OpenAI CEO Sam Altman (left) and Meta AI chief Yann LeCun (right) have differing views on the future … [+] of large language models.
In case you haven’t heard, artificial intelligence is the hot new thing.
Generative AI seems to be on the lips of every venture capitalist, entrepreneur, Fortune 500 CEO and journalist these days, from Silicon Valley to Davos.
To those who started paying real attention to AI in 2022, it may seem that technologies like ChatGPT and Stable Diffusion came out of nowhere to take the world by storm. They didn’t.
Back in 2020, we wrote an article in this column predicting that generative AI would be one of the pillars of the next generation of artificial intelligence.
Since at least the release of GPT-2 in 2019, it has been clear to those working in the field that generative language models were poised to unleash vast economic and societal transformation.

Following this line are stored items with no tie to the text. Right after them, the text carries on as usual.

(** * Transwarp: routing and middleware composition

  A shallow embedding of the Go package [transwarp] and of its adapters
  (the mock router, the native [net/http] adapter, the Fiber adapter and
  the Gin adapter), with the properties of its specification. *)

From Stdlib Require Import Ascii String.
From stdpp Require Import base option list gmap strings countable.


(** ** The [net/http] vocabulary the package is written against *)

Module Http.

(** Keys of [context.WithValue]: a key is compared by its dynamic type and
    its value, so each private key type of the adapters is a constructor. *)
Inductive CtxKey : Type :=
| MockKey (s : string)        (* adapter.MockKey *)
| fiberCtxKey (s : string)    (* fiberadapter.fiberCtxKey *)
| ginCtxKey (s : string)      (* ginadapter.ginCtxKey *)
| OtherKey (s : string).      (* a key of any other package *)

#[global] Instance CtxKey_eq_dec : EqDecision CtxKey.
Proof. solve_decision. Defined.

(** Values of type [any] stored in a context. *)
Inductive Any : Type :=
| AString (s : string)
| AParams (m : gmap string string)     (* map[string]string *)
| APointer (p : nat)                   (* a pointer, e.g. a *gin.Context *)
| AOther (tag : string).

(** A [context.Context]: [WithValue] pushes a binding, [Value] finds the
    innermost one. *)
Definition Context := list (CtxKey * Any).

Definition Background : Context := [].

Definition WithValue (ctx : Context) (k : CtxKey) (v : Any) : Context :=
  (k, v) :: ctx.

Fixpoint Value (ctx : Context) (k : CtxKey) : option Any :=
  match ctx with
  | [] => None
  | (k', v) :: parent => if decide (k' = k) then Some v else Value parent k
  end.

Record Request : Type := mkRequest {
  Method : string;
  Path : string;            (* r.URL.Path *)
  RawQuery : string;        (* r.URL.RawQuery *)
  ReqHeader : gmap string string;
  Ctx : Context             (* r.Context() *)
}.

Definition WithContext (r : Request) (ctx : Context) : Request :=
  {| Method := Method r; Path := Path r; RawQuery := RawQuery r;
     ReqHeader := ReqHeader r; Ctx := ctx |}.

Definition NewRequest (method path : string) : Request :=
  {| Method := method; Path := path; RawQuery := "";
     ReqHeader := ∅; Ctx := Background |}.

(** How a call ends: it returns, or it panics with a value.  The state a
    call has reached when it panics is kept: writes made before a panic
    stay made. *)
Inductive outcome (A : Type) : Type :=
| Returned (a : A)
| Panicked (v : string).
Arguments Returned {A} a.
Arguments Panicked {A} v.

Definition obind {A B} (o : outcome A) (k : A → outcome B) : outcome B :=
  match o with
  | Returned a => k a
  | Panicked v => Panicked v
  end.

(** [http.ResponseWriter] is an interface; a handler only reaches the
    response through it. *)
Class ResponseWriter (W : Type) : Type := {
  HeaderSet : string → string → W → W;     (* w.Header().Set(k, v) *)
  HeaderGet : string → W → string;         (* w.Header().Get(k) *)
  Write : string → W → W;                  (* w.Write(b) *)
  WriteHeader : nat → W → W                (* w.WriteHeader(code) *)
}.

(** [http.Handler] / [http.HandlerFunc], over the state [W] it acts on. *)
Definition Handler (W : Type) : Type := Request → W → outcome unit * W.

(** [HandlerFunc.ServeHTTP] calls the function, [final.ServeHTTP] as a
    method value is the handler again. *)
Definition ServeHTTP {W} (h : Handler W) : Handler W := λ r w, h r w.

(** [transwarp.Middleware = func(http.Handler) http.Handler]; a value of a
    func type may be nil. *)
Definition MiddlewareFn (W : Type) : Type := Handler W → Handler W.
Abbreviation Middleware W := (option (MiddlewareFn W)) (only parsing).

(** Calling a middleware value: calling nil panics. *)
Definition callMw {W} (mw : Middleware W) (next : Handler W)
  : outcome (Handler W) :=
  match mw with
  | Some f => Returned (f next)
  | None => Panicked "invalid memory address or nil pointer dereference"
  end.

(** The loop all adapters and [Chain] share:
    [for i := len(mws) - 1; i >= 0; i-- { final = mws[i](final) }].
    [wrapDown mws n final] runs the iterations [i = n-1, ..., 0]. *)
Fixpoint wrapDown {W} (mws : list (Middleware W)) (n : nat)
    (final : Handler W) : outcome (Handler W) :=
  match n with
  | 0 => Returned final
  | S i =>
      match mws !! i with
      | None => Panicked "index out of range"
      | Some mw => obind (callMw mw final) (wrapDown mws i)
      end
  end.

(** [httptest.ResponseRecorder]: the first [WriteHeader] wins and [Write]
    implies [WriteHeader(200)]. *)
Record ResponseRecorder : Type := mkRecorder {
  Code : nat;
  HeaderMap : gmap string string;
  Body : string;
  wroteHeader : bool
}.

Definition NewRecorder : ResponseRecorder :=
  {| Code := 200; HeaderMap := ∅; Body := ""; wroteHeader := false |}.

Definition recWriteHeader (code : nat) (w : ResponseRecorder)
  : ResponseRecorder :=
  if wroteHeader w then w
  else {| Code := code; HeaderMap := HeaderMap w; Body := Body w;
          wroteHeader := true |}.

Similarly, while text-to-image models only captured the public’s attention last summer, the technology’s ascendance has appeared inevitable since OpenAI released the original DALL-E in January 2021. (We wrote an article making this argument days after the release of the original DALL-E.)
By this same token, it is important to remember that the current state of the art in AI is far from an end state for AI’s capabilities. On the contrary, the frontiers of artificial intelligence have never advanced more rapidly than they are right now. As amazing as ChatGPT seems to us at the moment, it is a mere stepping stone to what comes next.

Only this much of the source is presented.